You want to start a breeding program using 10 individuals from this population. What is the probability of choosing one or more carriers of this allele in your sample? (5 points)

Short Answer.
Graduate students answer any 3. Undergraduates answer any 2. Please aim for no more than a paragraph (less than 150 words) per answer. (Undergrads: 15 points each; Grads: 10 points each)
6.
How does the average fitness of a population change in response to directional selection? What assumptions must be met for this condition to be maintained over evolutionary time?
7.
What were the two major laws derived from Mendel’s work? Why were these essential to the development of Population Genetics as a science of central importance for studies of organismal evolution?

8.
What effect is inbreeding likely to have over many generations on: a.
Genotype frequencies in the absence of selection? b.
Allele frequencies in the absence of selection? c.
Expected heterozygosity?
9.
What determines the equilibrium genotype frequencies in an organism with a mixed mating system in the absence of selection? What is the equilibrium frequency of heterozygotes in a population that is undergoing complete selfing?

10.
Human beings typically carry many recessive lethal alleles in their genomes.

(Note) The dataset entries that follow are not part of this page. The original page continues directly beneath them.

(** C6. The script returned by [dltaPalletteCodeBlock] is an INSERT into
    core.infra_asset whose columns name, label and asset_type carry the quoted
    resource name, followed by an UPDATE of core.infra_asset that sets
    form_fields to the JSON text of the creator object, whose controls are
    those of [controlItems] for the attributes that [injectAttributes]
    returned, one by one and in that order, and that is filtered by
    asset_type equal to the resource name; the INSERT ends in a semicolon and
    a new line, the UPDATE in a semicolon.  The GUID of the INSERT is the
    first that [uuid.New()] yields. *)
Theorem dltaPalletteCodeBlock_statements (gen : documentationGenerator) (w : World) :
  exists attributes w1 controls w',
    injectAttributes gen w = (Done attributes, w1)
    /\ dltaPalletteCodeBlock gen w =
         (Done (insertStatement (uuids w 0) (resourceName gen)
                +:+ updateStatement
                      (json_MarshalIndent_Creator (Creator.mk (resourceName gen) controls))
                      (resourceName gen)), w')
    /\ Forall2 (controlOf gen w)
         (controlItems gen (enumerate InPalette attributes)) controls
    /\ forall i column,
         nth_error insertColumns i = Some column ->
         In column ["name"; "label"; "asset_type"] ->
         nth_error (insertValues (uuids w 0) (resourceName gen)) i
         = Some (sqlQuote (resourceName gen)).
Proof.
  unfold dltaPalletteCodeBlock.
  destruct (total_injectAttributes gen w) as (attributes & w1 & E1).
  pose proof (readFrom_reads _ _ _ _ _ (reads_injectAttributes gen) (readFrom_refl w) E1)
    as Hf1.
  assert (Hu1 : uuids w1 = uuids w).
  { pose proof (proj2 (determined_injectAttributes gen) w) as H. now rewrite E1 in H. }
  unfold bind at 1. rewrite E1. unfold paletteBlockWith.
  unfold bind at 1. unfold uuid_New at 1. cbn beta iota.
  set (w2 := mkWorld _ _ _ _ _).
  assert (Hf2 : readFrom w w2) by exact Hf1.
  destruct (paletteControls_items gen w (enumerate InPalette attributes) w2 Hf2)
    as (controls & w3 & E3 & Hf3 & Hc3).
  unfold bind at 1. rewrite E3. rewrite Hu1.
  exists attributes, w1, controls, w3. split; [reflexivity|]. split; [|split].
  - unfold ret. now rewrite paletteInsert_columns, paletteUpdate_statement.
  - exact Hc3.
  - intros i column Hi Hc.
    do 20 (destruct i as [|i];
           [ injection Hi as <-; simpl in Hc;
             first [ reflexivity
                   | exfalso; repeat destruct Hc as [Hc|Hc]; discriminate || assumption ]
           | ]).
    destruct i; discriminate.
Qed.

End Palette.

Lemma artefact_texts_determined_witness :
  fst (@terraformTemplateBlock listedOrder groupGen (worldDrawing "guid-1"))
  = fst (@terraformTemplateBlock listedOrder groupGen (worldDrawing "guid-2")).
Proof.
  exact (proj1 (@artefact_texts_determined listedOrder groupGen (worldDrawing "guid-1")
                  (worldDrawing "guid-2") eq_refl eq_refl)).
Defined.

(** Two runs with the same flags, the same schema and the same (empty) file
    system whose GUIDs differ: the palette scripts they write differ. *)
Lemma palette_differs_between_runs :
  files (worldDrawing "guid-1") = files (worldDrawing "guid-2")
  /\ files (snd (@main listedOrder exampleProvider "azurerm_example" "resource" "dlta"
                   "scaffold" "n" (worldDrawing "guid-1")))
       !! "/dlta/r/azurerm_example/resource/pallette.sql"
     <> files (snd (@main listedOrder exampleProvider "azurerm_example" "resource" "dlta"
                      "scaffold" "n" (worldDrawing "guid-2")))
          !! "/dlta/r/azurerm_example/resource/pallette.sql".
Proof. split; [reflexivity|]. vm_compute. discriminate. Qed.

(** The order in which the run time visits the map decides the order of the
    lines: the same attributes, visited in reverse, give another template. *)
Example template_depends_on_order :
  templateText nestedGroupGen
    (@enumerate reversedOrder InTemplate
       [("sku_name", stringAttribute "azurerm_example.sku_name");
        ("zone", stringAttribute "azurerm_example.zone")])
  <> templateText nestedGroupGen
       (@enumerate listedOrder InTemplate
          [("sku_name", stringAttribute "azurerm_example.sku_name");
           ("zone", stringAttribute "azurerm_example.zone")]).
Proof. vm_compute. discriminate. Qed.

(** ** Resource paths *)

Lemma noDot_app_inj (k k' r r' : string) :
  noDot k = true -> noDot k' = true ->
  (r = EmptyString \/ exists x, r = "." +:+ x) ->
  (r' = EmptyString \/ exists x, r' = "." +:+ x) ->
  k +:+ r = k' +:+ r' -> k = k'.
Proof.
  revert k'. induction k as [|c k IH]; intros [|c' k'] Hk Hk' Hr Hr' E.
  - reflexivity.
  - rewrite app_empty_l, app_String in E. simpl in Hk'.
    apply andb_prop in Hk' as [Hc' _].
    destruct Hr as [->|[x ->]]; [discriminate|]. injection E as <- _. discriminate.
  - rewrite app_empty_l, app_String in E. simpl in Hk.
    apply andb_prop in Hk as [Hc _].
    destruct Hr' as [->|[x ->]]; [discriminate|]. injection E as -> _. discriminate.
  - rewrite !app_String in E. injection E as <- E. simpl in Hk, Hk'.
    apply andb_prop in Hk as [_ Hk]. apply andb_prop in Hk' as [_ Hk'].
    f_equal. eapply IH; eassumption.
Qed.

Lemma under_refl (p : string) : under p p.
Proof. now left. Qed.

Lemma under_field (p f key : string) : under (p +:+ "." +:+ f) key -> under p key.
Proof.
  intros [->|[r ->]]; right.
  - now exists f.
  - exists (f +:+ "." +:+ r). now rewrite !string_app_assoc.
Qed.

Lemma under_field_neq (p f key : string) : under (p +:+ "." +:+ f) key -> key <> p.
Proof.
  intros H E. subst key.
  assert (Hx : exists x, p +:+ EmptyString = p +:+ "." +:+ x).
  { rewrite string_app_nil_r. destruct H as [H|[r H]].
    - now exists f.
    - exists (f +:+ "." +:+ r). now rewrite H at 1; rewrite !string_app_assoc. }
  destruct Hx as [x Hx]. apply string_app_inv_head in Hx. discriminate.
Qed.

Lemma under_disjoint (p k k' key : string) :
  noDot k = true -> noDot k' = true -> k <> k' ->
  under (p +:+ "." +:+ k) key -> under (p +:+ "." +:+ k') key -> False.
Proof.
  intros Hk Hk' Hne H H'. apply Hne.
  assert (Hr : exists r, key = p +:+ "." +:+ k +:+ r
                         /\ (r = EmptyString \/ exists x, r = "." +:+ x)).
  { destruct H as [->|[x ->]].
    - exists EmptyString. rewrite !string_app_nil_r. now split; [|left].
    - exists ("." +:+ x). rewrite !string_app_assoc. split; [reflexivity | right; eauto]. }
  assert (Hr' : exists r, key = p +:+ "." +:+ k' +:+ r
                          /\ (r = EmptyString \/ exists x, r = "." +:+ x)).
  { destruct H' as [->|[x ->]].
    - exists EmptyString. rewrite !string_app_nil_r. now split; [|left].
    - exists ("." +:+ x). rewrite !string_app_assoc. split; [reflexivity | right; eauto]. }
  destruct Hr as (r & -> & Hr), Hr' as (r' & E & Hr').
  do 2 apply string_app_inv_head in E.
  exact (noDot_app_inj k k' r r' Hk Hk' Hr Hr' E).
Qed.

Lemma pathString_cons (prefix f : string) (path : list string) :
  pathString prefix (f :: path) = pathString (prefix +:+ "." +:+ f) path.
Proof. reflexivity. Qed.

Lemma pathString_under (prefix : string) (path : list string) :
  under prefix (pathString prefix path).
Proof.
  revert prefix. induction path as [|f path IH]; intros prefix.
  - apply under_refl.
  - rewrite pathString_cons. eapply under_field, IH.
Qed.

(** ** The summary of an attribute tree *)

Lemma summariseAttribute_eq (k : string) (a : attribute) (rn : string)
    (parentRequired : bool) (ret : gmap string summaryAttribute.t) :
  summariseAttribute k a rn parentRequired ret
  = let published := parentRequired && Required a in
    let ret1 :=
      <[ResourcePath a :=
          summaryAttribute.mk published (IsBlock a) (Required a) (Optional a)
            (Computed a) EmptyString]> ret in
    if IsBlock a
    then (liftSummary <$> summariseAttributes (Attributes a) (rn +:+ "." +:+ k) published)
           ∪ ret1
    else ret1.
Proof.
  destruct a as [d b ma mi rq op co fn pv po ty attrs df cw rp].
  cbn [summariseAttribute IsBlock Required Optional Computed ResourcePath Attributes].
  cbv zeta. destruct b; [|reflexivity]. f_equal. f_equal.
  unfold summariseAttributes. generalize (∅ : gmap string summaryAttribute.t).
  induction attrs as [|[k' a'] l IH]; intros acc; [reflexivity|]. cbn [fold_left].
  apply IH.
Qed.

Lemma attribute_nested_ind (P : attribute -> Prop) :
  (forall a, Forall (fun ka => P (snd ka)) (Attributes a) -> P a) ->
  forall a, P a.
Proof.
  intros H. fix IH 1. intros a. apply H.
  destruct a as [d b ma mi rq op co fn pv po ty attrs df cw rp]. simpl.
  induction attrs as [|[k a'] l IHl]; constructor; [apply IH | exact IHl].
Qed.

Lemma wfAttrs_inv (prefix : string) (m : list (string * attribute)) :
  wfAttrs prefix m ->
  List.NoDup (AList.keys m)
  /\ forall k a, In (k, a) m ->
       noDot k = true /\ ResourcePath a = prefix +:+ "." +:+ k
       /\ wfAttrs (ResourcePath a) (Attributes a).
Proof.
  intros H. inversion H as [p m' Hnd Hall]; subst. split; [exact Hnd|].
  intros k a Hin. rewrite List.Forall_forall in Hall. exact (Hall (k, a) Hin).
Qed.

(** Summarising touches only the keys under the paths of the entries. *)
Lemma summarise_frame_list (m : list (string * attribute)) (rn : string) (pr : bool)
    (ret : gmap string summaryAttribute.t) (key : string) :
  Forall (fun ka => forall k rn pr ret,
            ~ under (ResourcePath (snd ka)) key ->
            summariseAttribute k (snd ka) rn pr ret !! key = ret !! key) m ->
  (forall k a, In (k, a) m -> ~ under (ResourcePath a) key) ->
  fold_left (fun ret '(k, a) => summariseAttribute k a rn pr ret) m ret !! key = ret !! key.
Proof.
  revert ret. induction m as [|[k a] m IH]; intros ret Hall Hno; [reflexivity|].
  cbn [fold_left]. inversion Hall as [|x l Hx Hl]; subst.
  rewrite IH; [|exact Hl|intros k' a' Hin; apply (Hno k' a'); now right].
  apply Hx. apply (Hno k a). now left.
Qed.

Lemma summarise_frame (a : attribute) :
  wfAttrs (ResourcePath a) (Attributes a) ->
  forall k rn pr ret key,
    ~ under (ResourcePath a) key ->
    summariseAttribute k a rn pr ret !! key = ret !! key.
Proof.
  induction a as [a IH] using attribute_nested_ind. intros Hwf k rn pr ret key Hno.
  rewrite summariseAttribute_eq. cbv zeta.
  assert (Hne : ResourcePath a <> key) by (intros <-; apply Hno, under_refl).
  destruct (IsBlock a); [|now rewrite lookup_insert_ne].
  destruct (wfAttrs_inv _ _ Hwf) as [_ Hin].
  rewrite lookup_union_r; [now rewrite lookup_insert_ne|].
  rewrite lookup_fmap. unfold summariseAttributes.
  rewrite summarise_frame_list; [now rewrite lookup_empty| |].
  - rewrite List.Forall_forall in IH |- *. intros [k' a'] Hk'. simpl.
    intros k0 rn0 pr0 ret0 Hu.
    apply (IH (k', a') Hk'); [apply (Hin k' a' Hk') | exact Hu].
  - intros k' a' Hk' Hu. apply Hno. destruct (Hin k' a' Hk') as (_ & Hp & _).
    rewrite Hp in Hu. exact (under_field _ _ _ Hu).
Qed.

Lemma summarise_frame_entries (prefix : string) (m : list (string * attribute))
    (rn : string) (pr : bool) (ret : gmap string summaryAttribute.t) (key : string) :
  wfAttrs prefix m ->
  (forall k a, In (k, a) m -> ~ under (prefix +:+ "." +:+ k) key) ->
  fold_left (fun ret '(k, a) => summariseAttribute k a rn pr ret) m ret !! key = ret !! key.
Proof.
  intros Hwf Hno. destruct (wfAttrs_inv _ _ Hwf) as [_ Hin].
  apply summarise_frame_list.
  - rewrite List.Forall_forall. intros [k a] Hk. simpl. intros k' rn' pr' ret'.
    apply summarise_frame. apply (Hin k a Hk).
  - intros k a Hk. destruct (Hin k a Hk) as (_ & -> & _). exact (Hno k a Hk).
Qed.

How can you explain the abundance of such alleles, given that they can cause such a drastic reduction in fitness? Be sure to use principles that you have learned in this class thus far in justifying your answer.
11.
Hardy-Weinberg Equilibrium is almost invariably taught within the first couple of weeks of Population
Genetics classes. What is this law, and why is it fundamentally important in Population Genetics?